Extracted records
Lemma Add_contract_witness :
  Add Samples.disk EmptyString Samples.fresh
  = Done (Samples.fresh, Some (New "path cannot be empty"))
  ∧ Add Samples.disk "/tmp/x" Samples.fresh
    = Done (Samples.fresh, Some (Samples.ENOENT "/tmp/x"))
  ∧ ∃ w1, Add Samples.disk "/tmp/w" Samples.fresh = Done (w1, None)
      ∧ watches w1 !! "/tmp/w" = Some (mkWatch "/tmp/w" Samples.w_snapshot)
      ∧ Add Samples.disk "/tmp/w" w1
        = Done (w1, Some (New "watch already exists")).
Proof.
  split; [|split].
  - by apply (proj1 (Add_contract Samples.disk EmptyString Samples.fresh)).
  - apply (proj1 (proj2 (proj2 (Add_contract Samples.disk "/tmp/x" Samples.fresh)))
             ∅ (Samples.ENOENT "/tmp/x")); [done|done|].
    vm_compute. reflexivity.
  - destruct (proj2 (proj2 (proj2 (Add_contract Samples.disk "/tmp/w" Samples.fresh)))
                Samples.w_snapshot) as (w1 & Hadd & Hall & Hnew & _);
      [done|done|vm_compute; reflexivity|].
    exists w1. split; [done|]. split; [done|].
    apply (proj1 (proj2 (Add_contract Samples.disk "/tmp/w" w1))); [done|].
    by rewrite Hnew.
Defined.

(** C6 at a directory that can be listed but whose entry cannot be
    stat'ed: the path is not empty, it is not watched and the first snapshot
    does not fail with an error, so that [Add] should store a watch and
    return nil; but the snapshot panics on the nil [os.FileInfo] of the
    entry, and [Add] with it: no watch is stored and nothing is returned. *)
Theorem Add_panics_in_locked_directory :
  "/tmp/locked" ≠ EmptyString
  ∧ watches Samples.fresh !! "/tmp/locked" = None
  ∧ Lstat Samples.locked_disk "/tmp/locked"
    = (Some (mkOsFileInfo "locked" 60 (Z.lor ModeDir 292)), None)
  ∧ (∀ n e, directoryMap Samples.locked_disk "/tmp/locked" ≠ Done (n, Some e))
  ∧ Add Samples.locked_disk "/tmp/locked" Samples.fresh = Panic nil_dereference.
Proof.
  split; [done|]. split; [reflexivity|]. split; [vm_compute; reflexivity|].
  split.
  - intros n e Hsnap.
    assert (directoryMap Samples.locked_disk "/tmp/locked" = Panic nil_dereference)
      as Hpanic by (vm_compute; reflexivity).
    rewrite Hpanic in Hsnap. discriminate.
  - vm_compute. reflexivity.
Qed.

(** Sending does not close a channel, and needs an open one. *)
Lemma send_open {A} (c c1 : chan A) x :
  send c x = Done c1 → closed c = false ∧ closed c1 = false.
Proof.
  unfold send. destruct (closed c); [done|]. by intros [= <-].
Qed.

Lemma send_all_closed {A} (xs : list A) (c c1 : chan A) :
  send_all c xs = Done c1 → closed c1 = closed c.
Proof.
  revert c. induction xs as [|x xs IH]; intros c; simpl.
  - by intros [= <-].
  - destruct (send c x) as [c2|] eqn:Hs; [|done]. simpl.
    intros Hrest. apply IH in Hrest. apply send_open in Hs as [-> <-]. done.
Qed.

Lemma poll_wired range fs cur w w1 :
  poll range fs cur w = Done w1 → wired w → wired w1.
Proof.
  unfold poll. destruct (directoryMap fs (w_path cur)) as [[n err]|]; [|done].
  simpl.
  destruct (match err with Some e => send (Errors w) e | None => Done (Errors w) end)
    as [errors|] eqn:Herr; [|done]. simpl.
  destruct (send_all (Events w) _) as [events|] eqn:Hev; [|done]. simpl.
  intros [= <-] (t & Ht & Hw). exists t. split; [done|]. simpl.
  apply send_all_closed in Hev. rewrite Hev.
  assert (closed errors = closed (Errors w)) as ->; [|done].
  destruct err as [e|].
  - apply send_open in Herr as [-> ->]. done.
  - by injection Herr as <-.
Qed.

▶ [WHAT IS NEEDED] All entries above are to be repeated verbatim, down to the last line.

▶ [ANSWER TO THIS EXERCISE]
Lemma Add_contract_witness :
  Add Samples.disk EmptyString Samples.fresh
  = Done (Samples.fresh, Some (New "path cannot be empty"))
  ∧ Add Samples.disk "/tmp/x" Samples.fresh
    = Done (Samples.fresh, Some (Samples.ENOENT "/tmp/x"))
  ∧ ∃ w1, Add Samples.disk "/tmp/w" Samples.fresh = Done (w1, None)
      ∧ watches w1 !! "/tmp/w" = Some (mkWatch "/tmp/w" Samples.w_snapshot)
      ∧ Add Samples.disk "/tmp/w" w1
        = Done (w1, Some (New "watch already exists")).
Proof.
  split; [|split].
  - by apply (proj1 (Add_contract Samples.disk EmptyString Samples.fresh)).
  - apply (proj1 (proj2 (proj2 (Add_contract Samples.disk "/tmp/x" Samples.fresh)))
             ∅ (Samples.ENOENT "/tmp/x")); [done|done|].
    vm_compute. reflexivity.
  - destruct (proj2 (proj2 (proj2 (Add_contract Samples.disk "/tmp/w" Samples.fresh)))
                Samples.w_snapshot) as (w1 & Hadd & Hall & Hnew & _);
      [done|done|vm_compute; reflexivity|].
    exists w1. split; [done|]. split; [done|].
    apply (proj1 (proj2 (Add_contract Samples.disk "/tmp/w" w1))); [done|].
    by rewrite Hnew.
Defined.

(** C6 at a directory that can be listed but whose entry cannot be
    stat'ed: the path is not empty, it is not watched and the first snapshot
    does not fail with an error, so that [Add] should store a watch and
    return nil; but the snapshot panics on the nil [os.FileInfo] of the
    entry, and [Add] with it: no watch is stored and nothing is returned. *)
Theorem Add_panics_in_locked_directory :
  "/tmp/locked" ≠ EmptyString
  ∧ watches Samples.fresh !! "/tmp/locked" = None
  ∧ Lstat Samples.locked_disk "/tmp/locked"
    = (Some (mkOsFileInfo "locked" 60 (Z.lor ModeDir 292)), None)
  ∧ (∀ n e, directoryMap Samples.locked_disk "/tmp/locked" ≠ Done (n, Some e))
  ∧ Add Samples.locked_disk "/tmp/locked" Samples.fresh = Panic nil_dereference.
Proof.
  split; [done|]. split; [reflexivity|]. split; [vm_compute; reflexivity|].
  split.
  - intros n e Hsnap.
    assert (directoryMap Samples.locked_disk "/tmp/locked" = Panic nil_dereference)
      as Hpanic by (vm_compute; reflexivity).
    rewrite Hpanic in Hsnap. discriminate.
  - vm_compute. reflexivity.
Qed.

(** Sending does not close a channel, and needs an open one. *)
Lemma send_open {A} (c c1 : chan A) x :
  send c x = Done c1 → closed c = false ∧ closed c1 = false.
Proof.
  unfold send. destruct (closed c); [done|]. by intros [= <-].
Qed.

Lemma send_all_closed {A} (xs : list A) (c c1 : chan A) :
  send_all c xs = Done c1 → closed c1 = closed c.
Proof.
  revert c. induction xs as [|x xs IH]; intros c; simpl.
  - by intros [= <-].
  - destruct (send c x) as [c2|] eqn:Hs; [|done]. simpl.
    intros Hrest. apply IH in Hrest. apply send_open in Hs as [-> <-]. done.
Qed.

Lemma poll_wired range fs cur w w1 :
  poll range fs cur w = Done w1 → wired w → wired w1.
Proof.
  unfold poll. destruct (directoryMap fs (w_path cur)) as [[n err]|]; [|done].
  simpl.
  destruct (match err with Some e => send (Errors w) e | None => Done (Errors w) end)
    as [errors|] eqn:Herr; [|done]. simpl.
  destruct (send_all (Events w) _) as [events|] eqn:Hev; [|done]. simpl.
  intros [= <-] (t & Ht & Hw). exists t. split; [done|]. simpl.
  apply send_all_closed in Hev. rewrite Hev.
  assert (closed errors = closed (Errors w)) as ->; [|done].
  destruct err as [e|].
  - apply send_open in Herr as [-> ->]. done.
  - by injection Herr as <-.
Qed.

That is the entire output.